## Problem description
Take the records below and retype them line by line, from the first line through the one containing "request) = None"; stop there.

=======

(** A write the service refuses comes back with the status and the detail
    of the service, and its dictionary is unchanged. *)
Example scenario_post_refused :
  process_natural_language_query
    (Sample.library
       (PyDict [("operation", PyStr "POST"); ("item", PyStr "pants");
                ("change", PyInt (-100)); ("reasoning", PyStr "Sold.")]))
    (Sample.environment "key") (mkQuery "I sold 100 pants") Sample.world
  = (inl (HTTPExc
            {| status_code := 400;
               detail := "Inventory Service returned an error: Cannot reduce 'pants' stock below zero. Current: 15, Attempted change: -100 (HTTP 400)" |}),
     {| store := inventory;
        trace := [GeminiPost (llm_prompt_format "I sold 100 pants");
                  InventoryPost (PyStr "pants") (PyInt (-100))] |}).
Proof. vm_compute. reflexivity. Qed.

(** * Further properties of the inventory service *)

(** X1: an update that raises leaves the dictionary as it was; the exception
    is one of the two errors of the handler and its status is 400. *)
Theorem update_failure_leaves_state
    (request : InventoryUpdateRequest) (inv : gmap string Z) (e : HTTPException) :
  fst (update_inventory request inv) = inl e →
  snd (update_inventory request inv) = inv
  ∧ status_code e = 400
  ∧ (e = InvalidItem (item request) ∧ inv !! lower (item request) = None
     ∨ ∃ current, inv !! lower (item request) = Some current
                  ∧ current + change request < 0
                  ∧ e = NegativeStockRejected (lower (item request)) current
                          (change request)).
Proof.
  destruct (update_inventory_cases request inv)
    as [[Hn ->] | [(c & Hk & Hneg & ->) | (c & _ & _ & ->)]]; simpl.
  - intros [= <-]. repeat split. by left.
  - intros [= <-]. repeat split. right. by exists c.
  - discriminate.
Qed.

Lemma update_failure_leaves_state_witness :
  snd (update_inventory (mkRequest "pants" (-16)) inventory) = inventory
  ∧ status_code (NegativeStockRejected "pants" 15 (-16)) = 400
  ∧ (NegativeStockRejected "pants" 15 (-16) = InvalidItem "pants"
     ∧ inventory !! lower "pants" = None
     ∨ ∃ current, inventory !! lower "pants" = Some current
                  ∧ current + -16 < 0
                  ∧ NegativeStockRejected "pants" 15 (-16)
                    = NegativeStockRejected (lower "pants") current (-16)).
Proof.
  apply (update_failure_leaves_state (mkRequest "pants" (-16)) inventory
           (NegativeStockRejected "pants" 15 (-16))).
  vm_compute; reflexivity.
Defined.

(** X2: an update is accepted exactly when the lowercased item is a key of
    the dictionary and its count plus the change is not negative; the
    mapping returned is then the dictionary stored after the call. *)
Theorem update_accepted_iff
    (request : InventoryUpdateRequest) (inv : gmap string Z) :
  (accepted request inv = true
   ↔ ∃ current, inv !! lower (item request) = Some current
                ∧ 0 ≤ current + change request)
  ∧ ∀ m, fst (update_inventory request inv) = inr m
         → snd (update_inventory request inv) = m.
Proof.
  unfold accepted.
  destruct (update_inventory_cases request inv)
    as [[Hn ->] | [(c & Hk & Hneg & ->) | (c & Hk & Hpos & ->)]]; simpl.
  - split; [|discriminate]. split; [discriminate|].
    intros (c & Hc & _). congruence.
  - split; [|discriminate]. split; [discriminate|].
    intros (c' & Hc & Hpos). assert (c' = c) by congruence. lia.
  - split; [|by intros m [= <-]]. split; [|reflexivity]. intros _. eauto.
Qed.

(** X3: two accepted updates of the same item, one after the other, leave
    the dictionary that the single update by the sum of the two changes
    leaves, and that single update is accepted. *)
Theorem updates_add_up
    (r1 r2 : InventoryUpdateRequest) (inv inv1 inv2 : gmap string Z) :
  lower (item r1) = lower (item r2) →
  update_inventory r1 inv = (inr inv1, inv1) →
  update_inventory r2 inv1 = (inr inv2, inv2) →
  update_inventory (mkRequest (item r1) (change r1 + change r2)) inv
  = (inr inv2, inv2).
Proof.
  intros Hsame H1 H2.
  destruct (update_inventory_cases r1 inv)
    as [[_ E] | [(c & _ & _ & E) | (c & Hk & Hpos & E)]];
    rewrite E in H1; try discriminate. injection H1 as <-.
  destruct (update_inventory_cases r2 (<[lower (item r1) := c + change r1]> inv))
    as [[_ E2] | [(c2 & _ & _ & E2) | (c2 & Hk2 & Hpos2 & E2)]];
    rewrite E2 in H2; try discriminate. injection H2 as <-.
  rewrite <- Hsame in *. rewrite lookup_insert_eq in Hk2. injection Hk2 as <-.
  rewrite insert_insert_eq.
  rewrite (update_inventory_ok (mkRequest (item r1) (change r1 + change r2)) inv c Hk)
    by (simpl; lia).
  simpl. by rewrite Z.add_assoc.
Qed.

Lemma updates_add_up_witness :
  update_inventory (mkRequest "tshirts" (-3 + 5)) inventory
  = (inr (<["tshirts" := 22]> inventory), <["tshirts" := 22]> inventory).
Proof.
  apply (updates_add_up (mkRequest "tshirts" (-3)) (mkRequest "TSHIRTS" 5)
           inventory (<["tshirts" := 17]> inventory)
           (<["tshirts" := 22]> inventory)); vm_compute; reflexivity.
Defined.

(** X4: updates of two different items commute: played in either order from
    the same dictionary, they leave the same dictionary, whether each is
    accepted or refused. *)
Theorem updates_of_different_items_commute
    (r1 r2 : InventoryUpdateRequest) (inv : gmap string Z) :
  lower (item r1) ≠ lower (item r2) →
  run [Update r1; Update r2] inv = run [Update r2; Update r1] inv.
Proof.
  intros Hne. simpl.
  destruct (update_inventory_cases r1 inv)
    as [[H1 E1] | [(c1 & H1 & Hn1 & E1) | (c1 & H1 & Hp1 & E1)]];
  destruct (update_inventory_cases r2 inv)
    as [[H2 E2] | [(c2 & H2 & Hn2 & E2) | (c2 & H2 & Hp2 & E2)]];
  rewrite E1, E2; simpl; rewrite ?E1, ?E2; simpl; try reflexivity.
  - rewrite update_inventory_unknown; [reflexivity|].
    by rewrite lookup_insert_ne.
  - rewrite (update_inventory_negative r1 _ c1); [reflexivity| |lia].
    by rewrite lookup_insert_ne.
  - rewrite update_inventory_unknown; [reflexivity|].
    by rewrite lookup_insert_ne.
  - rewrite (update_inventory_negative r2 _ c2); [reflexivity| |lia].
    by rewrite lookup_insert_ne.
  - rewrite (update_inventory_ok r2 _ c2), (update_inventory_ok r1 _ c1);
      try lia; try (by rewrite lookup_insert_ne).
    simpl. by apply insert_insert_ne.
Qed.

Lemma updates_of_different_items_commute_witness :
  run [Update (mkRequest "tshirts" (-3)); Update (mkRequest "Pants" (-100))] inventory
  = run [Update (mkRequest "Pants" (-100)); Update (mkRequest "tshirts" (-3))] inventory.
Proof.
  apply (updates_of_different_items_commute
           (mkRequest "tshirts" (-3)) (mkRequest "Pants" (-100)) inventory).
  vm_compute; discriminate.
Defined.

(** X5: in a state reached from the initial dictionary, an accepted update
    can always be undone: the update of the same item by the opposite change
    is accepted and gives back the dictionary from before. *)
Theorem accepted_update_can_be_undone
    (cs : list call) (request : InventoryUpdateRequest) (inv' : gmap string Z) :
  update_inventory request (run cs inventory) = (inr inv', inv') →
  update_inventory (mkRequest (item request) (- change request)) inv'
  = (inr (run cs inventory), run cs inventory).
Proof.
  intros H.
  destruct (update_inventory_cases request (run cs inventory))
    as [[_ E] | [(c & _ & _ & E) | (c & Hk & Hpos & E)]];
    rewrite E in H; try discriminate. injection H as <-.
  pose proof (run_nonneg cs inventory inventory_nonneg _ _ Hk) as Hc.
  rewrite (update_inventory_ok _ _ (c + change request));
    [|by rewrite lookup_insert_eq | simpl; lia].
  simpl. rewrite insert_insert_eq.
  replace (c + change request + - change request) with c by lia.
  by rewrite (insert_id _ _ _ Hk).
Qed.

Lemma accepted_update_can_be_undone_witness :
  update_inventory (mkRequest "pants" (- -15)) (<["pants" := 0]> inventory)
  = (inr (run [Read] inventory), run [Read] inventory).
Proof.
  apply (accepted_update_can_be_undone [Read] (mkRequest "pants" (-15))
           (<["pants" := 0]> inventory)).
  vm_compute; reflexivity.
Defined.

(** * Further properties of the MCP server *)

(** Whatever [call_gemini_llm] raises is an [HTTPException]. *)
Lemma call_gemini_llm_raises
    (lib : Library) (env : Environment) (prompt : string) (w w1 : World) (x : exn) :
  call_gemini_llm lib env prompt w = (inl x, w1) → ∃ e, x = HTTPExc e.
Proof.
  unfold call_gemini_llm. destruct (GEMINI_API_KEY env).
  { intros [= <- _]. eauto. }
  run_M. destruct (gemini_post env prompt) as [| | | |text]; simpl;
    try (intros [= <- _]; eauto).
  destruct (json_loads lib text); simpl; [discriminate|].
  intros [= <- _]. eauto.
Qed.

(** X6: every failure of [call_gemini_llm] reaches the caller as an
    [HTTPException]; its status is 500 or 503, or else the status of the
    response on which [raise_for_status] raised. *)
Theorem gemini_failures_are_http
    (lib : Library) (env : Environment) (prompt : string) (w w1 : World) (x : exn) :
  call_gemini_llm lib env prompt w = (inl x, w1) →
  ∃ e, x = HTTPExc e
       ∧ (status_code e = 500 ∨ status_code e = 503
          ∨ ∃ response, gemini_post env prompt = StatusFailed response
                        ∧ status_code e = response_status response).
Proof.
  unfold call_gemini_llm. destruct (GEMINI_API_KEY env).
  { intros [= <- _]. eexists. split; [reflexivity|]. by left. }
  run_M. destruct (gemini_post env prompt) as [| r | | |text]; simpl.
  - intros [= <- _]. eexists. split; [reflexivity|]. right. by left.
  - intros [= <- _]. eexists. split; [reflexivity|]. right. right. by exists r.
  - intros [= <- _]. eexists. split; [reflexivity|]. by left.
  - intros [= <- _]. eexists. split; [reflexivity|]. by left.
  - destruct (json_loads lib text); simpl; [discriminate|].
    intros [= <- _]. eexists. split; [reflexivity|]. by left.
Qed.

Lemma gemini_failures_are_http_witness :
  ∃ e, HTTPExc {| status_code := 500;
                  detail := "Gemini API key is not configured. Please set the GEMINI_API_KEY environment variable." |}
       = HTTPExc e
       ∧ (status_code e = 500 ∨ status_code e = 503
          ∨ ∃ response,
              gemini_post (Sample.environment EmptyString) "prompt"
              = StatusFailed response
              ∧ status_code e = response_status response).
Proof.
  apply (gemini_failures_are_http (Sample.library PyNone)
           (Sample.environment EmptyString) "prompt" Sample.world Sample.world).
  reflexivity.
Defined.

(** X7: [call_gemini_llm] never touches the dictionary of the inventory
    service; it sends no request when the key is empty and exactly one, the
    post of the prompt to the model, otherwise, whatever the outcome. *)
Theorem gemini_single_request
    (lib : Library) (env : Environment) (prompt : string)
    (w w1 : World) (r : exn + pyval) :
  call_gemini_llm lib env prompt w = (r, w1) →
  store w1 = store w
  ∧ (GEMINI_API_KEY env = EmptyString ∧ trace w1 = trace w
     ∨ GEMINI_API_KEY env ≠ EmptyString
       ∧ trace w1 = (trace w ++ [GeminiPost prompt])%list).
Proof.
  unfold call_gemini_llm. destruct (GEMINI_API_KEY env) eqn:Hkey.
  { intros [= _ <-]. split; [reflexivity|]. by left. }
  run_M. destruct (gemini_post env prompt) as [| | | |text]; simpl;
    try (intros [= _ <-]; simpl; split; [reflexivity|]; by right).
  destruct (json_loads lib text); simpl; intros [= _ <-]; simpl;
    (split; [reflexivity|]; by right).
Qed.

Lemma gemini_single_request_witness :
  store {| store := inventory; trace := [GeminiPost "prompt"] |} = store Sample.world
  ∧ (GEMINI_API_KEY (Sample.environment "key") = EmptyString
     ∧ trace {| store := inventory; trace := [GeminiPost "prompt"] |}
       = trace Sample.world
     ∨ GEMINI_API_KEY (Sample.environment "key") ≠ EmptyString
       ∧ trace {| store := inventory; trace := [GeminiPost "prompt"] |}
         = (trace Sample.world ++ [GeminiPost "prompt"])%list).
Proof.
  apply (gemini_single_request (Sample.library PyNone) (Sample.environment "key")
           "prompt" Sample.world _ (inr PyNone)).
  reflexivity.
Defined.

(** X8: when the post to the model cannot be completed, the caller gets an
    HTTP 503 whose detail carries the text of the transport error. *)
Theorem gemini_unreachable
    (lib : Library) (env : Environment) (prompt exc : string) (w : World) :
  GEMINI_API_KEY env ≠ EmptyString →
  gemini_post env prompt = PostFailed exc →
  call_gemini_llm lib env prompt w
  = (inl (HTTPExc {| status_code := 503;
                     detail := "Failed to connect to Gemini API: " ++ exc |}),
     {| store := store w; trace := trace w ++ [GeminiPost prompt] |}).
Proof.
  intros Hkey Hpost. unfold call_gemini_llm.
  destruct (GEMINI_API_KEY env); [congruence|].
  run_M. by rewrite Hpost.
Qed.

Lemma gemini_unreachable_witness :
  call_gemini_llm (Sample.library PyNone)
    {| GEMINI_API_KEY := "key"; gemini_post := λ _, PostFailed "timed out";
       inventory_link := None |} "prompt" Sample.world
  = (inl (HTTPExc {| status_code := 503;
                     detail := "Failed to connect to Gemini API: " ++ "timed out" |}),
     {| store := store Sample.world;
        trace := trace Sample.world ++ [GeminiPost "prompt"] |}).
Proof.
  apply (gemini_unreachable (Sample.library PyNone)
           {| GEMINI_API_KEY := "key"; gemini_post := λ _, PostFailed "timed out";
              inventory_link := None |} "prompt" "timed out" Sample.world).
  - discriminate.
  - reflexivity.
Defined.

=======

## Response area
(** A write the service refuses comes back with the status and the detail
    of the service, and its dictionary is unchanged. *)
Example scenario_post_refused :
  process_natural_language_query
    (Sample.library
       (PyDict [("operation", PyStr "POST"); ("item", PyStr "pants");
                ("change", PyInt (-100)); ("reasoning", PyStr "Sold.")]))
    (Sample.environment "key") (mkQuery "I sold 100 pants") Sample.world
  = (inl (HTTPExc
            {| status_code := 400;
               detail := "Inventory Service returned an error: Cannot reduce 'pants' stock below zero. Current: 15, Attempted change: -100 (HTTP 400)" |}),
     {| store := inventory;
        trace := [GeminiPost (llm_prompt_format "I sold 100 pants");
                  InventoryPost (PyStr "pants") (PyInt (-100))] |}).
Proof. vm_compute. reflexivity. Qed.

(** * Further properties of the inventory service *)

(** X1: an update that raises leaves the dictionary as it was; the exception
    is one of the two errors of the handler and its status is 400. *)
Theorem update_failure_leaves_state
    (request : InventoryUpdateRequest) (inv : gmap string Z) (e : HTTPException) :
  fst (update_inventory request inv) = inl e →
  snd (update_inventory request inv) = inv
  ∧ status_code e = 400
  ∧ (e = InvalidItem (item request) ∧ inv !! lower (item request) = None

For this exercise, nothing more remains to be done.